(** A run of the monitor calls [process.exit] only in two ways:
    [github-pr-monitor.js] with code 1 after a poll that returned the error
    result, and, when no URL was given on the command line,
    [github-pr-monitor.js] or the unnamed variant with the code with which
    the interactive selection exits.  The call is then the last event of
    the run and the only such call.  [index.js] never calls it, and a run
    that has not exited this way holds no such call. *)
Theorem process_exit_calls
        (v : EntryPoint) (prUrl : option string) (verbose : bool) (w : World)
        (fuel : nat) :
  let trace := fst (monitorAllChecksStatus v prUrl verbose w fuel) in
  let final := snd (monitorAllChecksStatus v prUrl verbose w fuel) in
  match final with
  | Exited code =>
      v <> IndexJs
      /\ (exists pre,
            trace = (pre ++ [ProcessExit code])%list
            /\ existsb isProcessExit pre = false)
      /\ ((v = GithubPrMonitorJs /\ code = 1%Z
           /\ exists j, 1 <= j <= fuel
                        /\ snd (checkAllChecksStatus v prUrl true verbose (poll w j))
                           = Returns ErrorResult)
          \/ (truthy prUrl = false
              /\ exists j, 1 <= j <= fuel
                           /\ selection (poll w j) = SelectionExits code))
  | Polling _ | Notifying _ _ _ _ | Returned =>
      existsb isProcessExit trace = false
  end.
Proof.
  intros trace final.
  pose proof (run_exit v prUrl verbose w fuel (Polling 0)) as He.
  pose proof (run_exit_code v prUrl verbose w fuel 0) as Hcode.
  unfold trace, final, monitorAllChecksStatus.
  destruct (run v prUrl verbose w fuel (Polling 0)) as [out m].
  cbn [fst snd] in *. destruct m as [k|r d ty c| |code]; try exact He.
  destruct He as [He | (pre & -> & Hpre)]; [discriminate|].
  destruct (Hcode code eq_refl)
    as [(Hv & Hc & j & Hj & Hr) | (Hv & Hu & j & Hj & Hs)].
  - split; [subst v; discriminate|]. split.
    + eexists. split; [rewrite app_assoc; reflexivity|].
      now rewrite existsb_app, Hpre.
    + left. repeat split; auto. exists j. split; [lia | exact Hr].
  - split; [exact Hv|]. split.
    + eexists. split; [rewrite app_assoc; reflexivity|].
      now rewrite existsb_app, Hpre.
    + right. split; [exact Hu|]. exists j. split; [lia | exact Hs].
Qed.

(** ** Single mode *)

Lemma helpLines_observations : observations helpLines = [].
Proof. reflexivity. Qed.

(** Single mode fetches at most once, never waits and never notifies,
    whatever the checks are, also when they are all completed. *)
Theorem single_mode_neither_waits_nor_notifies
        (v : EntryPoint) (argv : list string) (w : World) (fuel : nat)
        (H : includes argv "--single" = true) :
  observations (fst (main v argv w fuel)) = []
  \/ observations (fst (main v argv w fuel)) = [Fetched].
Proof.
  assert (forall prUrl verbose,
             observations (fst (singleMode v prUrl verbose (poll w 1))) = []
             \/ observations (fst (singleMode v prUrl verbose (poll w 1))) = [Fetched])
    as Hs.
  { intros prUrl verbose. unfold singleMode.
    pose proof (poll_observations v prUrl true verbose (poll w 1)) as Ho.
    now destruct (checkAllChecksStatus v prUrl true verbose (poll w 1)). }
  unfold main. rewrite H.
  destruct v; try destruct (includes argv "--help" || includes argv "-h");
    try apply Hs; now left.
Qed.

Lemma single_mode_neither_waits_nor_notifies_witness :
  observations
    (fst (main IndexJs ["node"; "index.js"; Example.url; "--single"]
            (Example.world Example.unknownOnly) 9))
  = [Fetched].
Proof.
  destruct (single_mode_neither_waits_nor_notifies IndexJs
              ["node"; "index.js"; Example.url; "--single"]
              (Example.world Example.unknownOnly) 9 eq_refl) as [H | H].
  - discriminate H.
  - exact H.
Defined.

(** ** More on the snapshot *)

Lemma contextOf_not_empty (c : Check) : contextOf c <> EmptyString.
Proof.
  unfold contextOf, orElse. destruct (name c) as [[|a rest]|]; discriminate.
Qed.
(** * OIDC login for Umami: the protocol core, embedded and verified

    The development follows the TypeScript sources:
    - [src/lib/oidc.ts]: configuration, discovery cache, the requests to the
      identity provider, identity-token claim decoding, role mapping, signed
      state tokens;
    - [src/lib/oidc-user.ts]: user provisioning;
    - [src/app/api/auth/oidc/callback/route.ts]: the callback handler;
    - [src/app/api/auth/oidc/authorize/route.ts] and
      [src/app/api/auth/oidc/config/route.ts]: the authorization redirect and
      the public configuration;
    - [src/lib/oidc-teams.ts] and [src/lib/oidc-team-bridge.ts]: the team
      claim-rule engine;
    - [src/app/api/auth/oidc/team-rules/route.ts]: the administration of the
      rules.

    Conventions of the embedding.
    - A JavaScript string is the byte string of its UTF-8 encoding (well-formed
      text).  ['.'], [','] and the ASCII digits are single bytes, so splitting,
      trimming and comparing act on bytes exactly as they act on code units.
    - A JavaScript number that comes from JSON is a number of the binary64
      format ([Double.double]), with the two zeros identified: a literal is
      rounded to the nearest number ([Double.of_decimal]), and a number is
      written with the fewest digits that give it back ([Double.toString]).
      The clock, the counters and the status of a reply are integers ([Z])
      far below 2^53, where double arithmetic is exact and the text of a
      number is its decimal digits ([Num.toString]); where the code can meet
      [NaN] (the result of [parseInt]) the type [number] adds it.
    - [o[k]] on a plain object finds the property of its own or else the
      member of [Object.prototype] of that name; its own keys are listed
      with the array indices first, in ascending order, then the other keys
      in the order of their creation.
    - The clock ([Date.now()]), the random source ([randomBytes], [randomUUID]),
      the process environment and the network are explicit arguments.
    - [throw] is the left injection of a sum; [try { } catch { }] is a match
      on it.
    - [fetch] is a function from the URL and the options of a request to a
      reply or a rejection; a call that uses the network returns, with its
      outcome, the discovery cache it leaves and the requests it sent, in
      order.
    - The [user] table is the list of its rows in table order: a query for the
      first match returns the first row of the list that matches.  User names
      are unique in the schema, so an update that would give a row the name of
      another row is refused; [randomUUID()] is taken to give an identifier
      that no row has.
    - The [team] table is the list of its identifiers, which the schema
      types as UUIDs.
    - What lies outside the sources is a parameter of the definitions that use
      it: the Unicode part of [toLowerCase], the constant [ROLES.admin], the
      URL check of the authorization handler, the URL constructor
      [new URL(path, base)] of the callback handler, which throws on a base
      that is not an absolute URL, and, in the steps of the callback,
      provisioning, the team bridge, the session store and the token of the
      session, over a state of the world that is left abstract.
    - [JS.ToString] is the conversion to text of values that have one;
      [JS.template] is the conversion where the sources can meet an object
      with a property [toString] of its own, for which JavaScript throws.
    - Writing to the log is not modelled. *)

From Stdlib Require Import Bool List Arith NArith ZArith Lia Ascii String.
Import ListNotations.

Local Open Scope list_scope.
Local Open Scope string_scope.

(* ===================================================================== *)
(** * Part I.  The JavaScript runtime the sources rely on                 *)
(* ===================================================================== *)

(** ** Exceptions *)

Module Exc.

(** [result A]: an evaluation either throws an [Error] with a message or
    returns a value. *)
Definition result (A : Type) : Type := (string + A)%type.

Definition ret {A} (a : A) : result A := inr a.
Definition throw {A} (msg : string) : result A := inl msg.

Definition bind {A B} (m : result A) (k : A -> result B) : result B :=
  match m with
  | inl e => inl e
  | inr a => k a
  end.

(** [try m catch h] *)
Definition try_catch {A} (m : result A) (h : string -> A) : A :=
  match m with
  | inl e => h e
  | inr a => a
  end.

End Exc.

Notation "'let*' x ':=' m 'in' k" := (Exc.bind m (fun x => k))
  (at level 10, x name, m at level 100, k at level 200).

(** ** Strings *)

Module Str.

Definition byte_is (n : N) (c : ascii) : bool := N.eqb (N_of_ascii c) n.

Fixpoint rev_append (s acc : string) : string :=
  match s with
  | EmptyString => acc
  | String c s' => rev_append s' (String c acc)
  end.

Definition rev (s : string) : string := rev_append s "".

(** [s.split(sep)] for a one-character separator: never the empty list. *)
Fixpoint split (sep : ascii) (s : string) : list string :=
  match s with
  | EmptyString => [""]
  | String c s' =>
      if Ascii.eqb c sep then "" :: split sep s'
      else match split sep s' with
           | h :: t => String c h :: t
           | [] => [String c ""]
           end
  end.

(** [s] has no occurrence of the character [c]. *)
Fixpoint lacks (c : ascii) (s : string) : bool :=
  match s with
  | EmptyString => true
  | String d s' => negb (Ascii.eqb d c) && lacks c s'
  end.

(** White space and line terminators of ECMAScript ([StrWhiteSpaceChar]),
    as UTF-8 byte sequences: TAB LF VT FF CR SP; U+00A0; U+1680,
    U+2000..U+200A, U+2028, U+2029, U+202F, U+205F, U+3000, U+FEFF. *)
Definition is_ws1 (c : ascii) : bool :=
  let n := N_of_ascii c in
  (N.leb 9 n && N.leb n 13) || N.eqb n 32.

Definition is_ws2 (c1 c2 : ascii) : bool :=
  byte_is 194 c1 && byte_is 160 c2.

Definition is_ws3 (c1 c2 c3 : ascii) : bool :=
  let n3 := N_of_ascii c3 in
  (byte_is 225 c1 && byte_is 154 c2 && byte_is 128 c3)
  || (byte_is 226 c1 && byte_is 128 c2 &&
      ((N.leb 128 n3 && N.leb n3 138) || N.eqb n3 168 || N.eqb n3 169
       || N.eqb n3 175))
  || (byte_is 226 c1 && byte_is 129 c2 && byte_is 159 c3)
  || (byte_is 227 c1 && byte_is 128 c2 && byte_is 128 c3)
  || (byte_is 239 c1 && byte_is 187 c2 && byte_is 191 c3).

Fixpoint trimStart (s : string) : string :=
  match s with
  | String c1 s1 =>
      if is_ws1 c1 then trimStart s1
      else match s1 with
           | String c2 s2 =>
               if is_ws2 c1 c2 then trimStart s2
               else match s2 with
                    | String c3 s3 =>
                        if is_ws3 c1 c2 c3 then trimStart s3 else s
                    | EmptyString => s
                    end
           | EmptyString => s
           end
  | EmptyString => s
  end.

(** The same scan over the reversed string: the bytes of a white-space
    character arrive last byte first. *)
Fixpoint trimStart_rev (s : string) : string :=
  match s with
  | String c1 s1 =>
      if is_ws1 c1 then trimStart_rev s1
      else match s1 with
           | String c2 s2 =>
               if is_ws2 c2 c1 then trimStart_rev s2
               else match s2 with
                    | String c3 s3 =>
                        if is_ws3 c3 c2 c1 then trimStart_rev s3 else s
                    | EmptyString => s
                    end
           | EmptyString => s
           end
  | EmptyString => s
  end.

____________________

Lines of the listing that contain the word "JavaScript" are to be counted; report only their number.

4